Lemma X6_no_check_after_restore_witness :
  check_calls
    (after_all [CallEnable; TrapGet (KString "AWS_SECRET") 0;
                TrapSet (KString "AWS_SECRET") (VString "y")]
       (restore installed_example).2) = [].
Proof.
  refine (proj1 (X6_no_check_after_restore installed_example
                   [CallEnable; TrapGet (KString "AWS_SECRET") 0;
                    TrapSet (KString "AWS_SECRET") (VString "y")] _ _)).
  - by eexists.
  - repeat constructor.
Defined.

Lemma X7_ownKeys_on_stale_proxy_throws_witness :
  (ownKeys (enable (restore installed_example).2).2).1
  = Throw (new_TypeError "Cannot read properties of null").
Proof.
  by rewrite (X7_ownKeys_on_stale_proxy_throws
                (enable (restore installed_example).2).2 eq_refl eq_refl).
Defined.

Lemma X8_trap_bodies_assign_no_module_variable_witness :
  isEnabled (after (TrapDeleteProperty (KString "AWS_SECRET")) installed_example)
  = true.
Proof.
  exact (f_equal (λ vars, vars.1.1.1.1.1.2)
           (X8_trap_bodies_assign_no_module_variable
              (TrapDeleteProperty (KString "AWS_SECRET")) installed_example
              eq_refl)).
Defined.

Lemma X9_status_after_install_and_restore_witness :
  (getProxyStatus
     (restore (enable (createEnvProxy None (mkOptions None None None) 42%Z
                         (loaded example_env)).2).2).2).1
  = Normal (mkProxyStatus false (Some 42%Z) false).
Proof.
  exact (proj1 (proj2 (X9_status_after_install_and_restore (loaded example_env)
                         None (mkOptions None None None) 42%Z eq_refl))).
Defined.

End ProxyExtraRuns.

Section PreloadFacts.
Import Js PreloadGenerator.

Lemma array_join_cons sep x y l :
  array_join sep (x :: y :: l) = x +:+ sep +:+ array_join sep (y :: l).
Proof. done. Qed.

(** Only the list that holds just the wildcard is joined to the
    wildcard. *)
Lemma array_join_star l : array_join "," l = "*" → l = ["*"].
Proof.
  destruct l as [|x [|y l]].
  - done.
  - intros Hx. change (x = "*") in Hx. by subst.
  - rewrite array_join_cons. destruct x as [|c x].
    + change ("" +:+ "," +:+ array_join "," (y :: l))
        with (String "," (array_join "," (y :: l))).
      intros [=].
    + intros Hjoin. apply (f_equal String.length) in Hjoin.
      rewrite !string_length_app in Hjoin.
      change (String.length ",") with 1 in Hjoin.
      change (String.length "*") with 1 in Hjoin. simpl in Hjoin. lia.
Qed.

Lemma object_set_fresh packageName value config :
  packageName ∉ config.*1 →
  object_set packageName value config = config ++ [(packageName, value)].
Proof.
  induction config as [|[key old] config IH]; simpl; [done|].
  intros Hfresh. apply not_elem_of_cons in Hfresh as [Hne Hfresh].
  rewrite decide_False by done. by rewrite IH.
Qed.

(** On entries with distinct keys the normalisation loop adds the
    normalised entries in order. *)
Lemma normalizeConfig_distinct whitelist config :
  NoDup (config.*1 ++ whitelist.*1) →
  normalizeConfig whitelist config
  = config ++ omap (λ e : string * RawConfig,
                      if decide (reserved_key e.1) then None
                      else pair e.1 <$> normalizeEntry e.2) whitelist.
Proof.
  revert config.
  induction whitelist as [|[packageName rawConfig] whitelist IH];
    intros config Hdistinct; simpl.
  - by rewrite app_nil_r.
  - rewrite fmap_cons in Hdistinct. simpl in Hdistinct.
    assert (NoDup (config.*1 ++ whitelist.*1)) as Hrest.
    { apply NoDup_app in Hdistinct as (Hc & Hdisj & Hw).
      apply NoDup_cons in Hw as [_ Hw]. apply NoDup_app. repeat split; [done| |done].
      intros x Hx Hin. apply (Hdisj x Hx). by right. }
    assert (packageName ∉ config.*1) as Hfresh.
    { apply NoDup_app in Hdistinct as (_ & Hdisj & _).
      intros Hin. apply (Hdisj _ Hin). by left. }
    assert (∀ value,
              NoDup ((config ++ [(packageName, value)]).*1 ++ whitelist.*1))
      as Hnext.
    { intros value. rewrite fmap_app. simpl. rewrite <- app_assoc. simpl.
      by rewrite <- Permutation_middle in Hdistinct |- *. }
    destruct (decide (reserved_key packageName)) as [[->| ->]|Hres]; simpl.
    + by apply IH.
    + destruct rawConfig; by apply IH.
    + assert (packageName ≠ "__options__") as Hopt
        by (intros ->; apply Hres; by left).
      assert (packageName ≠ "__proto__") as Hproto
        by (intros ->; apply Hres; by right).
      rewrite decide_False by done.
      destruct rawConfig as [raw|vars|]; simpl.
      * rewrite decide_False by done.
        rewrite object_set_fresh by done. rewrite IH by apply Hnext.
        by rewrite <- app_assoc.
      * rewrite decide_False by done.
        rewrite object_set_fresh by done. rewrite IH by apply Hnext.
        by rewrite <- app_assoc.
      * by apply IH.
Qed.

Lemma union_over_normalized whitelist :
  union_over read_write_vars
    (omap (λ e : string * RawConfig,
             if decide (reserved_key e.1) then None
             else pair e.1 <$> normalizeEntry e.2) whitelist)
  = whitelist_vars whitelist.
Proof.
  induction whitelist as [|[packageName rawConfig] whitelist IH]; [done|].
  unfold whitelist_vars. simpl.
  destruct (decide (reserved_key packageName)) as [Hres|Hres].
  - rewrite filter_cons_False by (simpl; auto). apply IH.
  - rewrite filter_cons_True by done. simpl.
    destruct rawConfig as [raw|vars|]; simpl.
    + rewrite union_over_cons_package by (intros ->; apply Hres; by left).
      f_equal; exact IH || by unfold read_write_vars, field_vars.
    + rewrite union_over_cons_package by (intros ->; apply Hres; by left).
      unfold read_write_vars, field_vars. simpl. rewrite app_nil_r.
      f_equal; exact IH.
    + apply IH.
Qed.

End PreloadFacts.

Section SubstringFacts.
Import Js.

Lemma includes_nil p : includes p "" = String.prefix p "" || false.
Proof. done. Qed.

Lemma string_app_nil_r s : s +:+ "" = s.
Proof. induction s as [|c s IH]; [done|]. by rewrite string_app_cons, IH. Qed.

(** [s.includes(p)] holds exactly when [p] occurs somewhere in [s]. *)
Lemma includes_true p s :
  includes p s = true ↔ ∃ pre post, s = pre +:+ p +:+ post.
Proof.
  split; [|intros (pre & post & ->); apply includes_app].
  induction s as [|c s IH].
  - rewrite includes_nil, orb_false_r. intros [post ->]%prefix_spec.
    by exists "", post.
  - rewrite includes_cons. intros [[post ->]%prefix_spec|Hin]%orb_true_iff.
    + by exists "", post.
    + destruct (IH Hin) as (pre & post & ->). exists (String c pre), post.
      by rewrite string_app_cons.
Qed.

(** A string that includes [pre +:+ p +:+ post] includes [p]. *)
Lemma includes_inner pre p post s :
  includes (pre +:+ p +:+ post) s = true → includes p s = true.
Proof.
  intros (before & after & ->)%includes_true. apply includes_true.
  exists (before +:+ pre), (post +:+ after). by rewrite !string_app_assoc.
Qed.

Lemma includes_char_cons sep c s :
  includes (String sep "") (String c s)
  = bool_decide (sep = c) || includes (String sep "") s.
Proof.
  rewrite includes_cons. f_equal.
  destruct (String.prefix (String sep "") (String c s)) eqn:Hp.
  - apply prefix_spec in Hp as [post Hp]. rewrite string_app_cons in Hp.
    injection Hp as -> _. by rewrite bool_decide_eq_true_2.
  - case_bool_decide as Heq; [|done]. subst c.
    assert (String.prefix (String sep "") (String sep s) = true) as Hyes
      by (apply prefix_spec; by exists s).
    congruence.
Qed.

Lemma split_cons_sep sep s : split sep (String sep s) = "" :: split sep s.
Proof. simpl. by rewrite Ascii.eqb_refl. Qed.

(** Splitting behind a prefix that holds no separator. *)
Lemma split_app_no_sep sep x rest part parts :
  includes (String sep "") x = false →
  split sep rest = part :: parts →
  split sep (x +:+ rest) = (x +:+ part) :: parts.
Proof.
  intros Hx Hrest. induction x as [|c x IH]; [done|].
  rewrite includes_char_cons in Hx.
  apply orb_false_iff in Hx as [Hc Hx]. apply bool_decide_eq_false in Hc.
  rewrite !string_app_cons. simpl.
  rewrite (proj2 (Ascii.eqb_neq c sep)) by congruence.
  by rewrite (IH Hx).
Qed.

----------------------------------------

Problem details – Looking at the data above, write out exactly the lines that start at the one containing "Lemma array_join_cons sep" and end at the one containing "wildcard. *)"; include both and nothing beyond.

Response to the task –
Lemma array_join_cons sep x y l :
  array_join sep (x :: y :: l) = x +:+ sep +:+ array_join sep (y :: l).
Proof. done. Qed.

(** Only the list that holds just the wildcard is joined to the
    wildcard. *)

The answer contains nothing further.